A New Jersey plaintiff accused Niantic Inc., the developer of the popular Pokémon Go mobile game, of violating the Americans with Disabilities Act (ADA).
Carlos Herrera, who has a vision disability, filed two lawsuits detailing alleged barriers on Niantic’s website — and within the Pokémon Go app. According to the Department of Justice, Title III of the ADA applies to websites and mobile applications.
The court filing was not immediately available for our review. However, New Jersey Advance Media reports that the lawsuits reference specific barriers that could impact people with vision disabilities:
Niantic’s website allegedly fails to properly label page titles.
The site also contains broken links, incomplete subheadings, and missing alternative text for graphical content (such as images).
The Pokémon Go app is not fully compatible with screen reading software on Apple iOS and Android smartphones.
Herrera is seeking an injunction to change Niantic’s policies, practices, and procedures. He is represented by attorney Daniel Zemel of Zemel Law, LLC.
Screen reader support is essential for accessibility
Many people with vision disabilities use screen readers, which output text as audio or braille. While screen readers are powerful assistive tools, they depend on accurate content and markup — if creators fail to think about users with disabilities, screen readers may not work predictably.
Notably, the plaintiffs accuse Niantic of failing to provide screen reader support on both its website and within Pokémon Go.
While accessibility isn’t always easy, developers have resources. The Web Content Accessibility Guidelines (WCAG), which is widely considered the international standard for accessibility, contains pass-or-fail statements called success criteria that apply to a broad scope of digital content.
Following WCAG can prevent many barriers that affect screen reader users:
WCAG requires accurate title tags, which may help screen reader users navigate between several web pages without losing their place.
WCAG requires accurate subheadings with proper markup, which enables screen readers to “scan through" content for key information.
WCAG requires accurate alternative text for non-text content. This helps people understand the purpose of images, graphs, and other graphics without relying on visual perception.
WCAG requires keyboard accessibility. Most screen reader users navigate with their keyboards, and when websites are optimized for keyboard users, they work better with all assistive technologies (AT).
WCAG is frequently cited in ADA lawsuits, and while it’s typically applied to websites, many success criteria also apply to mobile apps.

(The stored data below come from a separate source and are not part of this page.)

(** How a prompt ends, given what the user will do. *)
Definition reply_outcome (rs : list reply) : outcome string :=
  match rs with
  | Answer s :: _ => Normal s
  | Interrupt :: _ => Raised KeyboardInterrupt
  | HostError msg :: _ => Raised (VimError msg)
  | [] => Raised (VimError "no reply")
  end.

(** The expression [SelectFromList] evaluates. *)
Definition inputlist_expr (json_dumps : list string -> string)
    (prompt : string) (options : list string) : string :=
  "inputlist( " +:+ json_dumps ([prompt] ++ numbered options)%list +:+ " )".

(** [json.dumps] on a list of strings made of printable ASCII characters:
    the strings between double quotes, with double quotes and backslashes
    escaped by a backslash, separated by a comma and a space, between
    brackets. *)
Fixpoint json_escape (s : string) : string :=
  match s with
  | EmptyString => EmptyString
  | String c s' =>
      if Ascii.eqb c dquote || Ascii.eqb c backslash
      then String backslash (String c (json_escape s'))
      else String c (json_escape s')
  end.

Definition json_dumps_ascii (l : list string) : string :=
  "[" +:+ String.concat ", "
            (map (fun s => String dquote (json_escape s +:+ String dquote EmptyString)) l)
      +:+ "]".

(** A file system where only [/a/.vimspector.json] exists. *)
Definition demo_exists (p : string) : bool := String.eqb p "/a/.vimspector.json".

(** ** Setting up display buffers *)

(** [buf.name = name] *)
Definition buf_set_name (buf : nat) (name : string) : M unit :=
  fun st =>
    (set_vim_buffers
       (<[buf := Buffer (buf_options (vim_buffers st buf)) name
                        (buf_lines (vim_buffers st buf))]> (vim_buffers st)) st,
     Normal tt).

(** [SetUpScratchBuffer( buf, name )] *)
Definition SetUpScratchBuffer (buf : nat) (name : string) : M unit :=
  buf_options_setitem buf "buftype" (VStr "nofile") ;;;
  buf_options_setitem buf "swapfile" (VBool false) ;;;
  buf_options_setitem buf "modifiable" (VBool false) ;;;
  buf_options_setitem buf "modified" (VBool false) ;;;
  buf_options_setitem buf "readonly" (VBool true) ;;;
  buf_options_setitem buf "buflisted" (VBool false) ;;;
  buf_options_setitem buf "bufhidden" (VStr "wipe") ;;;
  buf_set_name buf name.

(** [SetUpHiddenBuffer( buf, name )] *)
Definition SetUpHiddenBuffer (buf : nat) (name : string) : M unit :=
  buf_options_setitem buf "buftype" (VStr "nofile") ;;;
  buf_options_setitem buf "swapfile" (VBool false) ;;;
  buf_options_setitem buf "modifiable" (VBool false) ;;;
  buf_options_setitem buf "modified" (VBool false) ;;;
  buf_options_setitem buf "readonly" (VBool true) ;;;
  buf_options_setitem buf "buflisted" (VBool false) ;;;
  buf_options_setitem buf "bufhidden" (VStr "hide") ;;;
  buf_set_name buf name.

(** Two states that differ at most in their buffers. *)
Definition same_outside_buffers (st st' : vim_state) : Prop :=
  vim_options st' = vim_options st /\
  vim_windows st' = vim_windows st /\
  vim_current_window st' = vim_current_window st /\
  vim_commands st' = vim_commands st /\
  vim_evals st' = vim_evals st /\
  vim_input_saves st' = vim_input_saves st /\
  vim_replies st' = vim_replies st.

(** How often character [c] occurs in [s]. *)
Fixpoint count_char (c : ascii) (s : string) : nat :=
  match s with
  | EmptyString => 0%nat
  | String c' s' => ((if Ascii.eqb c' c then 1 else 0) + count_char c s')%nat
  end.

(** The host's reading of a command issued by [UserMessage]: the command
    word, one space, and a literal-string up to the end of the command;
    [None] for any other text. *)
Definition read_echo (persist : bool) (cmd : string) : option string :=
  let word := (if persist then "echom" else "echo") +:+ " " in
  if String.prefix word cmd then
    match literal_string (String.substring (String.length word)
                            (String.length cmd - String.length word) cmd) with
    | Some (text, EmptyString) => Some text
    | _ => None
    end
  else None.

(** Reading a list of commands, all of which must be readable. *)
Fixpoint read_echoes (persist : bool) (cmds : list string) : option (list string) :=
  match cmds with
  | [] => Some []
  | cmd :: cmds' =>
      match read_echo persist cmd, read_echoes persist cmds' with
      | Some text, Some texts => Some (text :: texts)
      | _, _ => None
      end
  end.

(** * Properties *)

(** Looking up a key in a map built by assignments to literal keys. *)
Ltac option_lookup :=
  repeat (rewrite lookup_insert_eq || rewrite lookup_insert_ne by discriminate);
  reflexivity.

(** ** Exits of blocks *)

Lemma with_finally_exit {L A} (enter : M L) (fin : L -> M unit) (body : M A) st l st1 :
  enter st = (st1, Normal l) ->
  (forall st', exists st'', fin l st' = (st'', Normal tt)) ->
  with_ (ContextManager enter (fun l o => try_finally (yield_ o) (fin l))) body st
  = ((fin l (body st1).1).1, propagated (body st1).2).
Proof.
  intros Hent Hfin. unfold with_, try_finally, yield_. simpl. rewrite Hent.
  destruct (body st1) as [st2 [a|e]]; simpl;
    destruct (Hfin st2) as [st3 ->]; reflexivity.
Qed.

(** ** TemporaryVimOption *)

(** C1: with option [opt] holding [old_value] before the call, the body of
    [with TemporaryVimOption( opt, value )] runs in the state where [opt]
    holds [value]; whether the body returns or raises, afterwards [opt]
    holds [old_value] again, and the exit of the body (its value or its
    exception) is the exit of the statement. *)
Theorem TemporaryVimOption_restores {A} (opt : string) (value old_value : pyvalue)
    (body : M A) (st : vim_state) :
  vim_options st !! opt = Some old_value ->
  let st1 := set_vim_options (<[opt := value]> (vim_options st)) st in
  let out := with_ (TemporaryVimOption opt value) body st in
  vim_options st1 !! opt = Some value /\
  out.1 = set_vim_options (<[opt := old_value]> (vim_options (body st1).1)) (body st1).1 /\
  vim_options out.1 !! opt = Some old_value /\
  out.2 = propagated (body st1).2.
Proof.
  intros Hold st1 out.
  assert (Hout : out = (set_vim_options (<[opt := old_value]> (vim_options (body st1).1))
                          (body st1).1, propagated (body st1).2)).
  { subst out. unfold TemporaryVimOption.
    erewrite with_finally_exit with (l := old_value) (st1 := st1).
    - reflexivity.
    - unfold bind, vim_options_getitem, vim_options_setitem, ret. rewrite Hold. reflexivity.
    - intros st'. eexists. reflexivity. }
  rewrite Hout. simpl. split; [apply lookup_insert_eq|].
  split; [reflexivity|]. split; [apply lookup_insert_eq|reflexivity].
Qed.
(** * pdf-loader: a shallow embedding of the PDF reader core

    The development follows the Go packages of the repository:

    - [Lexer]      pkg/pdf/lexer.go   (object tokenizer)
    - [XRef]       pkg/pdf/xref.go    (cross-reference tables and streams)
    - [Crypto]     pkg/pdf/encrypt.go (standard security handler)
    - [CryptoKeys] pkg/pdf/encrypt.go (password padding and the file key)
    - [CMapParser] pkg/pdf/cmap.go    (ToUnicode bfchar / bfrange)
    - [Pages]      pkg/pdf/reader.go  (page tree lookup)
    - [Document]   pkg/pdf/reader.go  (page count, information, decryption of objects)
    - [Extract]    pkg/pdf/extractor.go (graphics / text state machine)
    - [Fonts]      pkg/pdf/extractor.go (widths and encodings of fonts)
    - [Images]     pkg/pdf/extractor.go (image descriptors)

    Conventions.  A Go [byte] is an [ascii]; a [[]byte] is a [list ascii];
    a Go [string] is a [string].  A Go [int] / [int64] is a [Z] and every
    operation that can overflow goes through [int64].  A [float64] is a
    primitive binary64 [float], so the arithmetic of the extractor is the
    arithmetic of the program.  A Go [map] is a [gmap].  A call that can
    return an error, or panic, returns a [Result]. *)

From Stdlib Require Import ZArith Lia Bool List.
From Stdlib Require Import Strings.String Strings.Ascii.
From Stdlib Require Import Floats.PrimFloat Floats.FloatOps Floats.SpecFloat.
From stdpp Require Import base option list gmap strings fin_maps fin_sets.

#[local] Set Warnings "-register-all,-inexact-float,-clear-no-such-hyp".
#[local] Open Scope Z_scope.

(* ================================================================== *)
(** * Go values *)
(* ================================================================== *)

Module Go.

(** [byte(z)] : the low eight bits of an integer. *)
Definition byte (z : Z) : ascii := ascii_of_N (Z.to_N (z mod 256)).

(** [int(b)] : the value of a byte. *)
Definition byteZ (b : ascii) : Z := Z.of_N (N_of_ascii b).

(** The two's-complement wrap-around of a 64-bit [int]. *)
Definition int64 (z : Z) : Z := (z + 2 ^ 63) mod 2 ^ 64 - 2 ^ 63.

Definition in_int64 (z : Z) : Prop := - 2 ^ 63 <= z < 2 ^ 63.

(** [make([]byte, n)] : [n] zero bytes. *)
Definition make (n : nat) : list ascii := repeat Ascii.zero n.

(** [make] with a length that the file gives: the run time panics for a
    negative length and for one beyond [maxAlloc], the most it can ever
    allocate (2^48 bytes on amd64).  Up to that bound the model takes the
    memory to be there. *)
Definition maxAlloc : Z := 2 ^ 48.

To create accessible experiences, mobile apps need to think about users with disabilities from day one
When mobile applications fail to prioritize accessibility from the first stages of development, barriers are practically inevitable. In 2016, the American Foundation for the Blind (AFB) published several articles noting accessibility issues in Pokémon Go, including the lack of screen reader support.
“Pokemon GO uses the Unity engine, a very popular cross-platform engine for developing video games,” the AFB wrote in a blog post.
“Unfortunately, Unity does not appear to natively support Apple's VoiceOver protocols for communicating element information. To add accessibility to Pokemon Go, Niantic, the company that created the Unity platform, would apparently need to add VoiceOver compatibility from scratch.”
Lee Huffman, editor for the AFB’s AccessWorld blog, noted that the foundation “would be happy to contract" with Niantic to make the game more accessible.
"They probably never even thought of it as a group, but there are over 20 million Americans who have problems reading standard print, even with the best corrective glasses or contacts," Huffman said.
For video game developers, supporting digital accessibility makes sense
Following the best practices of inclusive design, creators can make digital products that work for more people — including those that don’t live with disabilities.
Pokémon Go, for example, requires users to read their screens in direct sunlight, which may be difficult in many situations. By supporting screen-reading software, the app could potentially find new ways to accommodate its enormous audience.
Embracing accessibility can help to reduce legal risks, improve user retention rates, and enhance marketing efforts. WCAG provides a path forward — and developers who consistently prioritize users with disabilities can present all users with a better experience.